Abstract: Risk of severe and fatal ventricular arrhythmias, presenting as Torsade de Pointes (TdP), is increased in congenital
and acquired forms of long QT syndromes (LQTS). Drug-induced inhibition of K+ currents, IKs, IKr, IK1, and/or
Ito, delay repolarization, prolong QT, and increase the risk of TdP. Drug-induced interference with IKr is the most common
cause of acquired LQTS/TdP. Multiple drugs bind to KNCH2-hERG-K+ channels affecting IKr, including antiarrythmics,
antibiotics, antivirals, azole-antifungals, antimalarials, anticancer, antiemetics, prokinetics, antipsychotics, and
antidepressants. Azithromycin has been recently added to this list. In addition to direct channel inhibition, some drugs interfere
with the traffic of channels from the endoplasmic reticulum to the cell membrane, decreasing mature channel
membrane density; e.g., pentamidine, geldalamicin, arsenic trioxide, digoxin, and probucol. Other drugs, such as ketoconazole,
fluoxetine, norfluoxetine, citalopram, escitalopram, donepezil, tamoxifen, endoxifen, atazanavir, and roxitromycin,
induce both direct channel inhibition and impaired channel trafficking. Although many drugs prolong the QT interval,
TdP is a rare event. The following conditions increase the risk of drug-induced TdP: a) Disease states/electrolyte levels
(heart failure, structural cardiac disease, bradycardia, hypokalemia); b) Pharmacogenomic variables (presence of congenital
LQTS, subclinical ion-channel mutations, history of or having a relative with history of drug-induced long QT/TdP); c)

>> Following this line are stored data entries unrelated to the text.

(** * striptun: bandwidth analysis of a polarimeter (bandwidth.py, reports.py)

    A shallow embedding of the calibration core, the result aggregation,
    the values and the plot files of [main] and the report rendering, with
    the properties of the specification and further properties of the code
    stated over it.

    Numbers.  The program computes on IEEE doubles through numpy.  The
    embedding computes on exact rationals [Q]; a value of type [float] is
    [Some q] for the number [q] and [None] where numpy would hold a value
    that is not a finite number (the NaN of an empty median, of 0/0, the
    infinity of x/0).  [None] is absorbing for arithmetic, as NaN is.
    Rounding is not modelled, and an infinity is not told from a NaN: the
    two differ only in the order statistics of an array that holds an
    infinity, which none of the properties below concerns. *)

From Stdlib Require Import QArith Qabs Qround Qpower Lqa Lia ZArith String
  Ascii List.
From stdpp Require Import base option list gmap strings pretty sorting.

Set Default Proof Using "Type".

(** ** Python exceptions and results *)

Inductive exn :=
  | ValueError (msg : string)
  | IndexError (msg : string)
  | KeyError (key : string)
  | NameError (msg : string)
  | UnboundLocalError (var : string)
  | FileNotFoundError (path : string)
  | LinAlgError (msg : string)
  | MaskError (msg : string)
  | TypeError (msg : string).

Inductive result (A : Type) :=
  | Ok (a : A)
  | Raise (e : exn).
Arguments Ok {A} a.
Arguments Raise {A} e.

Global Instance result_ret : MRet result := λ A a, Ok a.
Global Instance result_bind : MBind result := λ A B f r,
  match r with Ok a => f a | Raise e => Raise e end.

(** ** Numbers and arrays *)

Global Instance Qeq_decision (x y : Q) : Decision (x == y)%Q := Qeq_dec x y.
Global Instance Qlt_decision (x y : Q) : Decision (x < y)%Q.
Proof. destruct (Qlt_le_dec x y); [left | right]; [done | by apply Qle_not_lt]. Defined.
Global Instance Qle_decision (x y : Q) : Decision (x <= y)%Q.
Proof. destruct (Qlt_le_dec y x); [right | left]; [by apply Qlt_not_le | done]. Defined.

Pharmacodynamic and kinetic factors (high doses, women, elderly, metabolism inhibitors, combining two or more QT
prolonging drugs, drugs that prolong the QT and increase QT dispersion, and drugs with multiple actions on ion channels).
Because most of these conditions are preventable, careful evaluation of risk factors and increased knowledge of
drug use associated with repolarization abnormalities are strongly recommended.